Muthomas Bushiri directs the bishop’s cabinet in the Eastern Congo Episcopal Area and is an officer of the Independent National Electoral Commission. During a civic education session, he explained the new electoral law affecting the legal threshold of representativity.
“The legal threshold of representativeness,” Bushiri explained, “is a corrective of the proportional system of the lists, by the grouping of the actors and political parties into large components. The threshold consists of a valid vote percentage determined by a legal standard that each list or independent candidate must meet in order to be admitted to the allocation of seats.”
He asserted that “teaching young people will help prevent violence during the election period.
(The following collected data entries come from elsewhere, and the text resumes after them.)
Lemma resolve_ok past w w' k c : wire_ok past w -> act w (Resolve k c) = Some w' -> wire_ok (past ++ [Resolve k c]) w'.
Proof.
  intros Hok. cbn [act]. destruct (dget k (requests w)) as [r|] eqn:Ek; [|done]. cbn [mbind option_bind].
  destruct (own r) eqn:Eo; [done|]. destruct (over r) eqn:Ev; [done|]. intros [= <-].
  set (r0 := {| reserved_id := reserved_id r; on_session := on_session r; own := Some c; sdk_id := sdk_id r; over := false |}).
  set (w' := {| session_number := session_number w |}). assert (Hw : requests w' = dset k r0 (requests w)) by done.
  assert (Hsn : session_number w' = session_number w) by done.
  assert (Hr : live w k r) by done.
  assert (Hunsent : current w r -> sdk_id r = None).
  { intros Hc. destruct (sdk_id r) as [i|] eqn:Ei; [|done].
    by destruct (sent_as_reserved _ _ Hok _ _ _ Ek Ei Hc) as (_ & _ & _ & []). }
  assert (Hnew : forall k' x, live w' k' x -> exists y, live w k' y /\ reserved_id y = reserved_id x /\ on_session y = on_session x /\
            sdk_id y = sdk_id x).
  { intros k' x [(-> & -> & _)|[_ Hx]]%(live_cases w _ _ _ _ _ Hw); [by exists r | by exists x]. }
  assert (Hown : forall k' x, live w k' x -> exists y, live w' k' y /\ reserved_id y = reserved_id x).
  { intros k' x Hx. destruct (decide (k' = k)) as [->|Hne]; [|exists x; split; [by apply (live_else w _ k r0)|done]].
    exists r0. split; [by apply (live_here w)|]. destruct Hx as [Hx _]. rewrite Ek in Hx. by injection Hx as <-. }
  split; cbn [trace_contexts request_credentials in_transport emitted].
  - intros k' x [[-> ->]|[_ Hx]]%request_cases; [by apply (sessions_past _ _ Hok k r)|by apply (sessions_past _ _ Hok k')].
  - intros i (k' & x & Hx & <-)%(reserved_live _ _ Hok). destruct (Hown _ _ Hx) as (y & ? & ?). by exists k', y.
  - intros i k' (x & Hx & ? & Hc)%(transport_known _ _ Hok). cbn. destruct (decide (k' = k)) as [->|Hne].
    + rewrite Ek in Hx. injection Hx as <-. exists r0. by rewrite dget_dset_eq.
    + exists x. by rewrite dget_dset_ne.
  - intros k' x i [[-> ->]|[_ Hx]]%request_cases; [|by apply (sent_as_reserved _ _ Hok k')].
    intros Hi Hc. cbn in Hi. by rewrite (Hunsent Hc) in Hi.
  - intros k' x (y & Hy & He & Hs & Hi)%Hnew Hc Hn. rewrite <-He. apply (unsent_next _ _ Hok k' y Hy); unfold current in *; congruence.
  - intros k1 x1 k2 x2 (y1 & H1 & _ & S1 & I1)%Hnew (y2 & H2 & _ & S2 & I2)%Hnew C1 C2 N1 N2.
    apply (one_unsent _ _ Hok k1 y1 k2 y2); unfold current in *; congruence || done.
  - intros k' x (y & Hy & _ & Hs & _)%Hnew Hc. destruct (stale_alone _ _ Hok k' y Hy) as [Ht Ha]; [unfold current in *; congruence|].
    split; [done|]. intros k2 x2 (y2 & Hy2 & _ & Hs2 & _)%Hnew. specialize (Ha k2 y2 Hy2). unfold current in *. congruence.
  - intros i c'. change (request_credentials w') with (dset (reserved_id r) c (request_credentials w)). rewrite dget_dset. case_decide as Hi.
    + intros [= <-]. exists k, r0. split; [by apply (live_here w)|]. by subst.
    + intros (k' & x & Hx & He & Hc)%(credential_owned _ _ Hok). exists k', x. split; [|done].
      apply (live_else w _ k r0); [done| |done]. intros ->. destruct Hx as [Hx _]. rewrite Ek in Hx. injection Hx as <-. congruence.
  - intros k' x c' [(-> & -> & _)|[Hne Hx]]%(live_cases w _ _ _ _ _ Hw) Hc Ho.
    + injection Ho as <-. apply dget_dset_eq.
    + change (request_credentials w') with (dset (reserved_id r) c (request_credentials w)).
      rewrite dget_dset_ne; [by apply (credential_kept _ _ Hok k')|]. intros He. apply Hne.
      destruct (decide (current w r)) as [Hcr|Hcr]; [by apply (ids_distinct past w k' x k r)|].
      destruct (stale_alone _ _ Hok k r Hr Hcr) as [_ Ha]. by destruct (Ha k' x Hx).
  - intros k' x c' [[-> ->]|[_ Hx]]%request_cases; [intros [= <-]; apply elem_of_app; right; left|].
    intros Hc. by apply past_snoc, (own_resolved _ _ Hok k' x).
  - exact (emitted_snoc _ _ _ Hok).
Qed.
(** ** What every store on Redis begins with *)

(** [_validate_endpoint] of [session/redis.py] *)
Definition validate_endpoint (urlsplit : string -> option url) (endpoint : string) : bool :=
  match urlsplit endpoint with
  | Some u => memb (scheme u) ["redis"; "rediss"] && str_truthy (netloc u)
  | None => false
  end.

(** [not namespace or namespace.strip() != namespace] *)
Definition namespace_ok (namespace : string) : bool := str_truthy namespace && String.eqb (py_strip namespace) namespace.

(** ** What payloads are read with *)

(** [json.dumps(default=str)] and [json.loads], the constructors of the language
    on a JSON value, [datetime.isoformat] and [fromisoformat]; [None] is the
    exception. *)
Class Payloads : Type := {
  dumps : json -> string;
  loads : string -> option json;
  str_of : json -> string;
  int_of : json -> option Z;
  float_of : json -> option Q;
  list_of : json -> option (list json);
  dict_of_value : json -> option (list (string * json));
  iso : Q -> string;
  from_iso : string -> option Q;
  loads_dumps : forall j, loads (dumps j) = Some j;
  int_of_int : forall z, int_of (JInt z) = Some z;
  float_of_float : forall q, float_of (JFloat q) = Some q;
  list_of_list : forall l, list_of (JList l) = Some l;
  dict_of_obj : forall d, dict_of_value (JObj d) = Some d;
  from_iso_iso : forall t, from_iso (iso t) = Some t;
  iso_text : forall t, str_truthy (iso t) = true
}.

Section payloads.
Context `{Payloads}.

Definition text_of (j : json) : string := py_text str_of j.
Definition optional_text (o : option string) : json := from_option JStr JNull o.

(** [str(x) if x is not None else None] of a key that may be missing. *)
Definition text_or_none (o : option json) : option string :=
  match o with None | Some JNull => None | Some j => Some (text_of j) end.

(** [list(x or [])] and [dict(x or {})] *)
Definition list_or_empty (o : option json) : option (list json) :=
  match o with Some j => if py_truthy j then list_of j else Some [] | None => Some [] end.
Definition dict_or_empty (o : option json) : option (list (string * json)) :=
  match o with Some j => if py_truthy j then dict_of_value j else Some [] | None => Some [] end.
(** [int(x or 1)] *)
Definition int_or_one (o : option json) : option Z :=
  match o with Some j => if py_truthy j then int_of j else Some 1%Z | None => Some 1%Z end.

Lemma list_or_empty_list l : list_or_empty (Some (JList l)) = Some l.
Proof. cbn. destruct l as [|x l]; [done|]. apply list_of_list. Qed.

Lemma dict_or_empty_obj d : dict_or_empty (Some (JObj d)) = Some d.
Proof. cbn. destruct d as [|x d]; [done|]. apply dict_of_obj. Qed.

Lemma text_or_none_optional o : text_or_none (Some (optional_text o)) = o.
Proof. by destruct o. Qed.
End payloads.

(** Reading the fields of a written payload. *)
Lemma dget_field {V : Type} (k k' : string) (v : V) d : dget k ((k', v) :: d) = if String.eqb k k' then Some v else dget k d.
Proof. cbn. destruct (String.eqb_spec k k') as [->|Hne]; [by rewrite decide_True | by rewrite decide_False by congruence]. Qed.

Ltac fields := rewrite !dget_field; cbn [String.eqb Ascii.eqb Bool.eqb].

Definition plain_int (j : json) : option Z := match j with JInt z => Some z | _ => None end.
Definition plain_float (j : json) : option Q := match j with JFloat q => Some q | JInt z => Some (inject_Z z) | _ => None end.
Definition plain_list (j : json) : option (list json) := match j with JList l => Some l | _ => None end.
Definition plain_dict (j : json) : option (list (string * json)) := match j with JObj d => Some d | _ => None end.

Definition plain_iso (t : Q) : string := ("T" ++ json_text (JFloat t)).
Definition plain_from_iso (s : string) : option Q :=
  match s with
  | String _ s => json_of_text s ≫= fun j => match j with JFloat q => Some q | _ => None end
  | EmptyString => None
  end.

Lemma plain_from_iso_iso t : plain_from_iso (plain_iso t) = Some t.
Proof. unfold plain_from_iso, plain_iso. rewrite string_app_cons. change (EmptyString ++ ?x)%string with x. by rewrite json_of_text_text. Qed.

#[export] Instance Plain_payloads : Payloads := {|
  dumps := json_text; loads := json_of_text; str_of := json_text;
  int_of := plain_int; float_of := plain_float; list_of := plain_list; dict_of_value := plain_dict;
  iso := plain_iso; from_iso := plain_from_iso;
  loads_dumps := json_of_text_text; int_of_int z := eq_refl; float_of_float q := eq_refl;
  list_of_list l := eq_refl; dict_of_obj d := eq_refl; from_iso_iso := plain_from_iso_iso; iso_text t := eq_refl
|}.

Lemma prefix_app_self a b : String.prefix a (a ++ b) = true.
Proof.
  induction a as [|c a IH]; [by destruct b|]. rewrite string_app_cons. cbn. destruct (Ascii.ascii_dec c c) as [_|n]; [done|by destruct n].
Qed.

(** ** Sorted sets *)

Lemma elem_zset_add m q l e : e ∈ zset_add m q l <-> e = (m, q) \/ e.1 <> m /\ e ∈ l.
Proof.
  unfold zset_add, dpop. rewrite sinsert_perm, elem_of_cons, elem_of_filterb. unfold key_ne. split.
  - intros [->|[Hin Hne]]; [by left|]. right. by destruct (decide (e.1 = m)).
  - intros [->|[Hne Hin]]; [by left|]. right. split; [done|]. by rewrite decide_False.
Qed.

Lemma NoDup_zset_add m q l : NoDup (dkeys l) -> NoDup (dkeys (zset_add m q l)).
Proof.
  intros Hl. unfold dkeys, zset_add. rewrite sinsert_perm. cbn. apply NoDup_cons. split; [|by apply NoDup_dpop].
  intros (e & He & Hin)%list_elem_of_fmap. unfold dpop in Hin. rewrite elem_of_filterb in Hin. destruct Hin as [_ Hne].
  unfold key_ne in Hne. by rewrite decide_True in Hne.
Qed.

(** ** A server *)

Record Table : Type := { now : Q; slots : list (string * slot); watches : nat -> option string }.

Definition live (t : Q) (o : option slot) : option slot :=
  match o with Some (_, Some d) => if (t <=? d)%clock then o else None | _ => o end.

Definition table_find (s : Table) (k : string) : option slot := live (now s) (dget k (slots s)).
Definition put (k : string) (o : option slot) (l : list (string * slot)) : list (string * slot) :=
  match o with Some x => dset k x l | None => dpop k l end.
Definition unwatched (f : string -> bool) (w : nat -> option string) : nat -> option string :=
  fun j => match w j with Some k => if f k then None else Some k | None => None end.
(** The command modifies key [k]: deleting what is not there does not. *)
Definition modifies (c : command) (o : option slot) (k : string) : bool :=
  String.eqb (key_of c) k && match c, o with DEL _, None => false | _, _ => true end.
Definition table_run (c : command) (s : Table) : Table :=
  {| now := now s; slots := put (key_of c) (effect (now s) c (table_find s (key_of c))) (slots s);
     watches := unwatched (modifies c (table_find s (key_of c))) (watches s) |}.
(** It expires between [t] and [t']. *)
Definition lapses (t t' : Q) (o : option slot) : bool :=
  match o with Some (_, Some d) => (t <=? d)%clock && negb (t' <=? d)%clock | _ => false end.
Definition table_pass (d : Q) (s : Table) : Table :=
  {| now := (now s + d)%Q; slots := slots s;
     watches := unwatched (fun k => lapses (now s) (now s + d) (dget k (slots s))) (watches s) |}.
Definition table_watch (i : nat) (k : string) (s : Table) : Table :=
  {| now := now s; slots := slots s; watches := fun j => if decide (j = i) then Some k else watches s j |}.
Definition table_exec (i : nat) (cs : list command) (s : Table) : option Table :=
  match watches s i with None => None | Some _ => Some (foldl (fun s c => table_run c s) s cs) end.
Definition empty_table : Table := {| now := 0; slots := []; watches := fun _ => None |}.
(** A payload that cannot be read is removed by everyone who has read it: the second
    worker removes the reservation of the first, and both are granted at once. *)
Example unreadable_payload_grants_twice :
  let w := schedule [Client 0; Client 1; Client 0; Client 1; Client 0; Client 0; Client 1; Client 1]
             (work "ns:operation:" 10 <$> [Claim (op_of "a" "k" None); Claim (op_of "b" "k" None)],
              run (SET demo_key "garbage" None) empty_table) in
  w.1 = [Ret (Claimed true None); Ret (Claimed true None)].
Proof. vm_compute. reflexivity. Qed.

(** A key without a tenant can be the key of a tenant. *)
Example operation_keys_collide p :
  operation_redis_key p "tenant:acme:k" None = operation_redis_key p "k" (Some "acme").
Proof. reflexivity. Qed.

(** The wave of [Tools] with the Redis registry: the payment is made once. *)
Example redis_wave_pays_once :
  length (executed (execute_tools (H := RedisOperationRegistry_store "ns:operation:" 10 eq_refl) [("pay", pay_tool)] []
    (Some (Policy.Policy.policy_with_rules [])) None true false (fun _ => "op") (fun _ => "")
    (fun _ => Produced (JBool true) None false) (fun _ => true) [pay_request "a"; pay_request "b"] (fresh_wave empty_table)).2) = 1.
Proof. vm_compute. reflexivity. Qed.

Definition demo_approval : PendingApproval :=
  {| continuation_id := "c 1"; agent_id := "agent"; tool_requests := [JObj [("tool", JStr "pay")]]; messages := [];
     all_tool_results := []; iterations := 2; request_id := Some "r"; session_id := None; input_payload := [("q", JInt 1)];
     expires_at := None |}.

Lemma approval_survives_restart_witness :
  run_prog 1 (get_approval "ns:approval:" "c 1" 7)
    (pass 5 (run_prog 0 (save_approval "ns:approval:" 300 demo_approval 1000) empty_table).2) =
  (Some (set_expiry demo_approval (7 + (0 + Qmax 0 (1000 + 300 - 1000) - (0 + 5)))),
   pass 5 (run_prog 0 (save_approval "ns:approval:" 300 demo_approval 1000) empty_table).2).
Proof.
  apply (proj1 (approval_survives_restart "ns:approval:" 300 demo_approval 1000 7 5 0 1 empty_table eq_refl ltac:(lra))).
  vm_compute. reflexivity.
Defined.

End RedisOps.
The United Methodist Church must play this role by teaching its youth and others about electoral citizenship.”
Kapas Yulu, a young United Methodist from the Kindu South Ecclesiastical District, believes the session he attended would be very useful during election campaigns.
“As we are informed about various innovations contained in the new electoral law,” he said, “it will be difficult for us to be manipulated by politicians in elections as was the case during past elections. As young Christians, we will be role models for other young people.
“Having had the chance to be sensitized,” he added, “we will pass on this message wherever we go, whether in our homes or at the university where we study. This is what we have always done to influence change in our community.”
Londe is a communicator for the East Congo Annual Conference.